**SOURCE MATERIAL**:
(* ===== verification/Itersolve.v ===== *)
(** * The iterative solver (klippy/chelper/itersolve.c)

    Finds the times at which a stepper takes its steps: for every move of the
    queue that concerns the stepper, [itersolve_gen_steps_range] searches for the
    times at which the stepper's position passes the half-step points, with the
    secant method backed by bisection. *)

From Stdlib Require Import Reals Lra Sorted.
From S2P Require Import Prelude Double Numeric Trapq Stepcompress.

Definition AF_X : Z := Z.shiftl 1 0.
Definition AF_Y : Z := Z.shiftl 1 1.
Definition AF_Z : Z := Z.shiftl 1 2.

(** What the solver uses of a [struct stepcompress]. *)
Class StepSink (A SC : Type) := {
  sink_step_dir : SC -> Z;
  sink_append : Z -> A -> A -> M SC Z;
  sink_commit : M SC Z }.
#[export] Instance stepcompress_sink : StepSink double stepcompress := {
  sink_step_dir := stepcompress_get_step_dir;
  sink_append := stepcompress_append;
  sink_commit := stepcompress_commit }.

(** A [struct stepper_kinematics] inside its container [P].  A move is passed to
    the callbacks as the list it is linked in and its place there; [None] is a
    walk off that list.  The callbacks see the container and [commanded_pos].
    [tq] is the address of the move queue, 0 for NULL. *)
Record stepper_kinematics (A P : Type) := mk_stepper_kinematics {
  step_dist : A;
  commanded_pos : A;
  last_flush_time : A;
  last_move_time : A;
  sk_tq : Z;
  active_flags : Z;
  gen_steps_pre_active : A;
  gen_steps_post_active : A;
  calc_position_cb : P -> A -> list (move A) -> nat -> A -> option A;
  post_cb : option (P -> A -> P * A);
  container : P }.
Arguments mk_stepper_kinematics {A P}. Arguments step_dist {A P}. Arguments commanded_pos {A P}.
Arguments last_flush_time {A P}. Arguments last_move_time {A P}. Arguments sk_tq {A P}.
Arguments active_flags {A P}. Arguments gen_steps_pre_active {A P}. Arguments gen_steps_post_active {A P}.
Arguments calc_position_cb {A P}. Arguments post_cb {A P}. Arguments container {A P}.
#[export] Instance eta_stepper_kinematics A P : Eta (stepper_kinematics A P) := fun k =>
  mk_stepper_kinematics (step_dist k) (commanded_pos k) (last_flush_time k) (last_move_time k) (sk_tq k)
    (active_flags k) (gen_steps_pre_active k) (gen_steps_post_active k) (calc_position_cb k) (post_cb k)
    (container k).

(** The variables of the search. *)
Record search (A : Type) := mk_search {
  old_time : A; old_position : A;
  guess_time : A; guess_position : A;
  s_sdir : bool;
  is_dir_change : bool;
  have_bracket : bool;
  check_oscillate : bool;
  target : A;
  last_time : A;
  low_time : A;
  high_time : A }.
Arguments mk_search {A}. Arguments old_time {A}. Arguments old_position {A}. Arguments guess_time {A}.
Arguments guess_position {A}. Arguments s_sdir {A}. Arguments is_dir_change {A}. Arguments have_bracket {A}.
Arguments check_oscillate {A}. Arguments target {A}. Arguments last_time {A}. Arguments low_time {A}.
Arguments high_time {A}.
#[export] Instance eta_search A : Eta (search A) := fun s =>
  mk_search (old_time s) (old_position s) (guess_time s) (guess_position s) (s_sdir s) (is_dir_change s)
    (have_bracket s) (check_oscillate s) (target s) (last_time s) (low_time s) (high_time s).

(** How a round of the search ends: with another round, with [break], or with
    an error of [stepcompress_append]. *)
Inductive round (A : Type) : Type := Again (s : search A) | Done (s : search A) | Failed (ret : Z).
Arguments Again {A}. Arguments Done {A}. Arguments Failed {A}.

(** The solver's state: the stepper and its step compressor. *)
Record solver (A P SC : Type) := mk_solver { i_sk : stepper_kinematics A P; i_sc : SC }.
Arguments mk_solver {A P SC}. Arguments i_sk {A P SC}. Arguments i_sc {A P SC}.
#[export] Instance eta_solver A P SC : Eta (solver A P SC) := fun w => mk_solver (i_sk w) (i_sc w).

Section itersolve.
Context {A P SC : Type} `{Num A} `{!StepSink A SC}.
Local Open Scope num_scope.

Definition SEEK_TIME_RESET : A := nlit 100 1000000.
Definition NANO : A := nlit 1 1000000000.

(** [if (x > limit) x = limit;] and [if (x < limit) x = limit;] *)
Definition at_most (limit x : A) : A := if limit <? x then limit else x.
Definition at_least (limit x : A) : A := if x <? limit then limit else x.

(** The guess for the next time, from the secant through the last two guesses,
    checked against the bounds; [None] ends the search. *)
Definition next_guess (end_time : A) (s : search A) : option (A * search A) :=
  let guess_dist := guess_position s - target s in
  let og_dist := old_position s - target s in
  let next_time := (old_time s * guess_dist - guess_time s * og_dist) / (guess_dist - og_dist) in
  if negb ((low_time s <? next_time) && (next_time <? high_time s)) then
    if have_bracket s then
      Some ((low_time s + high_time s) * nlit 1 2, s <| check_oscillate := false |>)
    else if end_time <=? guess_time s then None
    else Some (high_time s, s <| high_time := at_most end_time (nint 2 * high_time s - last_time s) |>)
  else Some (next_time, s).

--

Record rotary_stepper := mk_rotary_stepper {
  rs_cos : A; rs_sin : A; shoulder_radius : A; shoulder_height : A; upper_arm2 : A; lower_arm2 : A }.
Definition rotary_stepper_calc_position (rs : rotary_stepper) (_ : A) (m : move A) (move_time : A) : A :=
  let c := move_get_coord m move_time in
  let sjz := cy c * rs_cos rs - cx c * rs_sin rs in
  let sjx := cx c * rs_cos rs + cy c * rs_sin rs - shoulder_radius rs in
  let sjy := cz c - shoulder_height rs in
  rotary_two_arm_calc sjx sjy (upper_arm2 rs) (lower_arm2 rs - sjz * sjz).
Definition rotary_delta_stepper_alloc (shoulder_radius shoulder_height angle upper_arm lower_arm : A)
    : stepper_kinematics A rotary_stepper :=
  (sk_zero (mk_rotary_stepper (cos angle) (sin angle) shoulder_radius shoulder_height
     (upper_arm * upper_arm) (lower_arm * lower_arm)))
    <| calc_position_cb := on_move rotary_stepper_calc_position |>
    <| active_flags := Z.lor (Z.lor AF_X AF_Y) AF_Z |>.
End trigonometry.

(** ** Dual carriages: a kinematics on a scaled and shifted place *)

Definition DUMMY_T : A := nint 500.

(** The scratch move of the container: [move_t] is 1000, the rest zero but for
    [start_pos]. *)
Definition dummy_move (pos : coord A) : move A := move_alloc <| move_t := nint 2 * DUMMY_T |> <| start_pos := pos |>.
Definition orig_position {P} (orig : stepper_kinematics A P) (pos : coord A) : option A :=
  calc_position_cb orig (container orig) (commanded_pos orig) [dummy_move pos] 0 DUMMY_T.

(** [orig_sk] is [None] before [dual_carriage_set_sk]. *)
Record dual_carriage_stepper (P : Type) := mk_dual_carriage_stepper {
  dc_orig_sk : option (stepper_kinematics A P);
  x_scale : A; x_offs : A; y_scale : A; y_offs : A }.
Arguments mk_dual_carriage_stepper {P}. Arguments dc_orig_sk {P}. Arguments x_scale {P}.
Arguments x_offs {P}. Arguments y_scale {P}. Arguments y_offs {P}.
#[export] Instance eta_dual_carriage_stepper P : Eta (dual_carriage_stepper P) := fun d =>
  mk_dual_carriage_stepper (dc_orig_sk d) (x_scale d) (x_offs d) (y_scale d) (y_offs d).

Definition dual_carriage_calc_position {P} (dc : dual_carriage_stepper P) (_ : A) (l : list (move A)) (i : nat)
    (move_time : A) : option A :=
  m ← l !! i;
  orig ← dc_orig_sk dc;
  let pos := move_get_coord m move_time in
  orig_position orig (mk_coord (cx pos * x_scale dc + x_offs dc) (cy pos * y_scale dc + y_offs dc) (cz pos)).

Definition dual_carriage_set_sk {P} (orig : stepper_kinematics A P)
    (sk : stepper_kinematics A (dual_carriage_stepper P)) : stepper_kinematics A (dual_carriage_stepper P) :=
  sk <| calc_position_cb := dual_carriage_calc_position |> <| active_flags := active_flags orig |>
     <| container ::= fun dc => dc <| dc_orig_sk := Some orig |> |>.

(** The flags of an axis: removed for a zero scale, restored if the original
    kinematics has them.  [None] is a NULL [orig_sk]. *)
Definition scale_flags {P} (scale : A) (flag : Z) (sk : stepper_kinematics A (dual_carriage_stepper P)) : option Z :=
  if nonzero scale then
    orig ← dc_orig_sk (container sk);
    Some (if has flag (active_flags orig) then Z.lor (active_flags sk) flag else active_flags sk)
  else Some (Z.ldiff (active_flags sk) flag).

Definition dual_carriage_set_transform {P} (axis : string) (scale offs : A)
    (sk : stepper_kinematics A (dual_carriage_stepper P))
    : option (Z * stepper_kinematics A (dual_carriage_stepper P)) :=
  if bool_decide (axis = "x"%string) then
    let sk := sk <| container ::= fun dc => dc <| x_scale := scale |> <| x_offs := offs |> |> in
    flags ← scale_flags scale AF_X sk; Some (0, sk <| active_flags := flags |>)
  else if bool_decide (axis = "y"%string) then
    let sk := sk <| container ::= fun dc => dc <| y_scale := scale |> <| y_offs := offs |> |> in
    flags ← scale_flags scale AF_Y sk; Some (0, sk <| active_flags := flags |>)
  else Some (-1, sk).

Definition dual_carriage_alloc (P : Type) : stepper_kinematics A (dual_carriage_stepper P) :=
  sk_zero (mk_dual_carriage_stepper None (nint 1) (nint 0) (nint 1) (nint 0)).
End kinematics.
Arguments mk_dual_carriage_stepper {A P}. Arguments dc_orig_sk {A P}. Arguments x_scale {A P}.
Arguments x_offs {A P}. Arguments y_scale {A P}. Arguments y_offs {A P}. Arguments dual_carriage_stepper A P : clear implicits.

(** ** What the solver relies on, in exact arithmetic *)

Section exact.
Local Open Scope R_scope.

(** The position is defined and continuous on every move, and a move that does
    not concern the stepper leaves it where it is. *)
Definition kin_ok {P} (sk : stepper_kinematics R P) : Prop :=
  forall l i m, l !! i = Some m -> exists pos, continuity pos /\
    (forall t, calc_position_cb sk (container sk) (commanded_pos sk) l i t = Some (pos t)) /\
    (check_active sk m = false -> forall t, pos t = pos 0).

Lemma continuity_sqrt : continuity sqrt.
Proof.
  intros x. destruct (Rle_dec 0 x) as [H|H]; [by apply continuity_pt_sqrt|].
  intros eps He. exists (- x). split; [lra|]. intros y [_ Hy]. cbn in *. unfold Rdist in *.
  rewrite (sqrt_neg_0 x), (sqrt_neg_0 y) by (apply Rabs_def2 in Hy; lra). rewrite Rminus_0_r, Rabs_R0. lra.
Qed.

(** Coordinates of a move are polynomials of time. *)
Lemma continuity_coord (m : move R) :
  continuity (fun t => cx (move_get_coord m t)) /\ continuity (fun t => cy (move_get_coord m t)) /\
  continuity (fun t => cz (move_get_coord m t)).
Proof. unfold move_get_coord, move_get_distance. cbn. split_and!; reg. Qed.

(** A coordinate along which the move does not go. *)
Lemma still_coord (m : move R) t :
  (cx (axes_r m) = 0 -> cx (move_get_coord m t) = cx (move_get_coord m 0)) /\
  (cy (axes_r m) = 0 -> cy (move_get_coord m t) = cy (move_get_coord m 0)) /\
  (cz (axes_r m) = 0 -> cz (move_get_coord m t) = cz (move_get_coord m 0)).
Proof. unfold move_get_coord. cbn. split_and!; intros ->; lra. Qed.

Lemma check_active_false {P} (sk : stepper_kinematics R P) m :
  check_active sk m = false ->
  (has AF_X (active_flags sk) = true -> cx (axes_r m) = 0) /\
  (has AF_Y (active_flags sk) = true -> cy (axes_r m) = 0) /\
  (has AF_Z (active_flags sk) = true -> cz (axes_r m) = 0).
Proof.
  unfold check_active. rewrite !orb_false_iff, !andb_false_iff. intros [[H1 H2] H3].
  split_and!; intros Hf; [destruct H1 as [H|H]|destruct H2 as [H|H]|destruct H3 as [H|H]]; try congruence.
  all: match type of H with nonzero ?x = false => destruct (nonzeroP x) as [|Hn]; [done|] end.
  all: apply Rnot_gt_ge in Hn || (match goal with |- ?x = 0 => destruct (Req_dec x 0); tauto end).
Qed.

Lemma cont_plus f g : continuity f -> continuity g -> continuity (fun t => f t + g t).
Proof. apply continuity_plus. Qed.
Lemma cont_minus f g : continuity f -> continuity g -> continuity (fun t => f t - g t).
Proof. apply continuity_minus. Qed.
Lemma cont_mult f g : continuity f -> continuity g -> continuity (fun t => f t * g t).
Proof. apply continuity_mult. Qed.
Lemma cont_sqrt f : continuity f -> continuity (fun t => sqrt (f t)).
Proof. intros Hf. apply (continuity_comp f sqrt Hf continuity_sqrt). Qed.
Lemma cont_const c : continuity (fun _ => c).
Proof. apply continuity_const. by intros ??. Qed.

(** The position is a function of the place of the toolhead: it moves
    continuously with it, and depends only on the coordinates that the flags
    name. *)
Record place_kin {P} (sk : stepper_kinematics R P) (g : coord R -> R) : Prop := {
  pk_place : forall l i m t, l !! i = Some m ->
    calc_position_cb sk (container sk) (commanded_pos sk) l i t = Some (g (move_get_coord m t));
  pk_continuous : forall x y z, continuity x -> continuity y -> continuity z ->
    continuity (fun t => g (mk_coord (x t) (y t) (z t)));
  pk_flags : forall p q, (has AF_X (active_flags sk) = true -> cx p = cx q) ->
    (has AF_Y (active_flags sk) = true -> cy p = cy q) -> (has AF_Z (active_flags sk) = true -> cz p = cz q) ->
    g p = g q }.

* * *

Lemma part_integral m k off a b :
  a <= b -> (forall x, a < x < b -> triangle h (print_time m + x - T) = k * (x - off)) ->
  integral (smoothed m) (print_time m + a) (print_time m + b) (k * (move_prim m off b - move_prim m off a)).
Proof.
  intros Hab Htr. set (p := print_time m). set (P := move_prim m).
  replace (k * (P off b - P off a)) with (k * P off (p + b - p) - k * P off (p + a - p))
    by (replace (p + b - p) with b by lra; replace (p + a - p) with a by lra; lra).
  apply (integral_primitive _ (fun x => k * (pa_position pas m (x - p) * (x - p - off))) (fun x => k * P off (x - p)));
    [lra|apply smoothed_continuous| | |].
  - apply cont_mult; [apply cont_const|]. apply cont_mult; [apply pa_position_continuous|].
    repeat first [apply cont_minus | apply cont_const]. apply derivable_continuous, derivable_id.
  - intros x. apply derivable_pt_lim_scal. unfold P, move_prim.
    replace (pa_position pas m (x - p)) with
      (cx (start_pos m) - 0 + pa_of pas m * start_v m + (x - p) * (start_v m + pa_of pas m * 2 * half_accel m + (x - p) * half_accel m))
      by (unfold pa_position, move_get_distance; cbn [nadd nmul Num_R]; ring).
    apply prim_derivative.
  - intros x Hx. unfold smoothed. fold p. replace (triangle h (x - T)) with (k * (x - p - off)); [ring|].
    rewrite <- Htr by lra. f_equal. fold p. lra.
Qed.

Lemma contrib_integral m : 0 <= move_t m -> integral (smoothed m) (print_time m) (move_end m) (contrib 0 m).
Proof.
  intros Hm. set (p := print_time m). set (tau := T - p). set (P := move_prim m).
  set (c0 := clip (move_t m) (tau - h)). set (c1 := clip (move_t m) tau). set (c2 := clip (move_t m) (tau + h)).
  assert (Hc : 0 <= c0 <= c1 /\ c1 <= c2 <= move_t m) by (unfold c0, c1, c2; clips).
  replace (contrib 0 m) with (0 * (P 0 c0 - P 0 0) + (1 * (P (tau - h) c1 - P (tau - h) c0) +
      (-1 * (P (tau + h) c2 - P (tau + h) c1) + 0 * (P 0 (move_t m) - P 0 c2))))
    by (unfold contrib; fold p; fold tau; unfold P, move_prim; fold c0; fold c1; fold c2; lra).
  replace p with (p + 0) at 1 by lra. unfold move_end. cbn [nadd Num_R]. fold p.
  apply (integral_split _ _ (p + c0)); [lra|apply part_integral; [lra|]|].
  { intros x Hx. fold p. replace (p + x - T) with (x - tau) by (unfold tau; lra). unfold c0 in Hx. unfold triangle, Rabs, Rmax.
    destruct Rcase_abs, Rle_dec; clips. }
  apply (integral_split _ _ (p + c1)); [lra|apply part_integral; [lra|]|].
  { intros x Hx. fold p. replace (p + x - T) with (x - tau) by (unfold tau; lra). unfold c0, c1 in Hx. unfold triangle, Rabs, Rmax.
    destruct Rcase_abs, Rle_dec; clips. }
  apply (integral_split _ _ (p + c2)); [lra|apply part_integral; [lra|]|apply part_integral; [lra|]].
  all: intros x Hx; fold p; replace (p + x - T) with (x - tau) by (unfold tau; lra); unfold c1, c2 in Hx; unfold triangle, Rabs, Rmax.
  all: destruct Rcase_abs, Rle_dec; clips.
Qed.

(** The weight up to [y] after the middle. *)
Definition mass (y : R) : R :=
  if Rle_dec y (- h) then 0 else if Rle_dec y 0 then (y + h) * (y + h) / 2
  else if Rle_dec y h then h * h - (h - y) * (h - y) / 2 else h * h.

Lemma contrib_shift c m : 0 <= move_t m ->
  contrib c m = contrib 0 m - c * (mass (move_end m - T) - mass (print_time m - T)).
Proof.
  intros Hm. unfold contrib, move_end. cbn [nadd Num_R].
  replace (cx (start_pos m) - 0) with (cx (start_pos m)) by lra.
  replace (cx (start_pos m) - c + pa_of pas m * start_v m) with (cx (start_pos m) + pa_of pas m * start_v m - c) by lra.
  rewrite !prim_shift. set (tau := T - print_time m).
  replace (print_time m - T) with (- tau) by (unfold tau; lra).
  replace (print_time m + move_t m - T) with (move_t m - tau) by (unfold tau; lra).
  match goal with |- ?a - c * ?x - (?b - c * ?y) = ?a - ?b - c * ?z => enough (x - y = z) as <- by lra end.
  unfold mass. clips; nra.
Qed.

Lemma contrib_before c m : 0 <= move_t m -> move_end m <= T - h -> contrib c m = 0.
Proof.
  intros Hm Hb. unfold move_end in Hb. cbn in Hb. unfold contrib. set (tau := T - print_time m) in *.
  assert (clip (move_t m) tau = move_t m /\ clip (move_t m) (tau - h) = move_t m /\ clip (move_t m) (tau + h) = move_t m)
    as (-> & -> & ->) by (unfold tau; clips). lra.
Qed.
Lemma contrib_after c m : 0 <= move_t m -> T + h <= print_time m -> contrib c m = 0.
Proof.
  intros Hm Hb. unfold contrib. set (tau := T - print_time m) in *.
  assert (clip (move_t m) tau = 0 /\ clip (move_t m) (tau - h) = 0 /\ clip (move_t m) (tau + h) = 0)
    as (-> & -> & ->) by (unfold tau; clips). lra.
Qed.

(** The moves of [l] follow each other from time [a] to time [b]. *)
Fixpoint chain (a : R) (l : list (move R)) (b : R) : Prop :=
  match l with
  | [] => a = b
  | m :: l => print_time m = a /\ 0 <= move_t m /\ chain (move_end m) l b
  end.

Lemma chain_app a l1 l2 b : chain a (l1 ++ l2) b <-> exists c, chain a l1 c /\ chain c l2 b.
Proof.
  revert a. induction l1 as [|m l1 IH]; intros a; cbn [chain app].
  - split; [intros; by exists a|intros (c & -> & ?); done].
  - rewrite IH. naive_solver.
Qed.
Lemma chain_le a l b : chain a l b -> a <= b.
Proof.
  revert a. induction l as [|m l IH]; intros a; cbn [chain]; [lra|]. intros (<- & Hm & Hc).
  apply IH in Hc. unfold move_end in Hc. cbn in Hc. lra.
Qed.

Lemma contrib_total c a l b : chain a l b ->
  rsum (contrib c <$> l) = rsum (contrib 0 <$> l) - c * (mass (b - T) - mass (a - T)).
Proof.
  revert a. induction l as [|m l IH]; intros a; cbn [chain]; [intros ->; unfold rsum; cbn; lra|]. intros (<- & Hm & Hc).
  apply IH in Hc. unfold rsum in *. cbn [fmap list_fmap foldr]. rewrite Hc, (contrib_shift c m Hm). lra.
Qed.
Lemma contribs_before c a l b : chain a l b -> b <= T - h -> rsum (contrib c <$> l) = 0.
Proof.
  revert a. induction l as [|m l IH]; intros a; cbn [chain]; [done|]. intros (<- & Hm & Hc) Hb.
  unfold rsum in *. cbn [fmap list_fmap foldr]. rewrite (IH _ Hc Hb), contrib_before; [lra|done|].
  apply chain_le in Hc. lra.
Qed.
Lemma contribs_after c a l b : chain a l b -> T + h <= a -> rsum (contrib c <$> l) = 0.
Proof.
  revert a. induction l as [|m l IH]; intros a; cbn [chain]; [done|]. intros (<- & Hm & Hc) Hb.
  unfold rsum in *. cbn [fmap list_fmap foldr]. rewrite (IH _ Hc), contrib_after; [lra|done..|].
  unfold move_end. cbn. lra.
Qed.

**TASK STATEMENT**:
The lines above from the one with "(** What the" through the one with "sink_commit := stepcompress_commit" are to be duplicated exactly, ends included, with nothing added.

**OUTPUT FOR THIS EXERCISE**:
(** What the solver uses of a [struct stepcompress]. *)
Class StepSink (A SC : Type) := {
  sink_step_dir : SC -> Z;
  sink_append : Z -> A -> A -> M SC Z;
  sink_commit : M SC Z }.
#[export] Instance stepcompress_sink : StepSink double stepcompress := {
  sink_step_dir := stepcompress_get_step_dir;
  sink_append := stepcompress_append;
  sink_commit := stepcompress_commit }.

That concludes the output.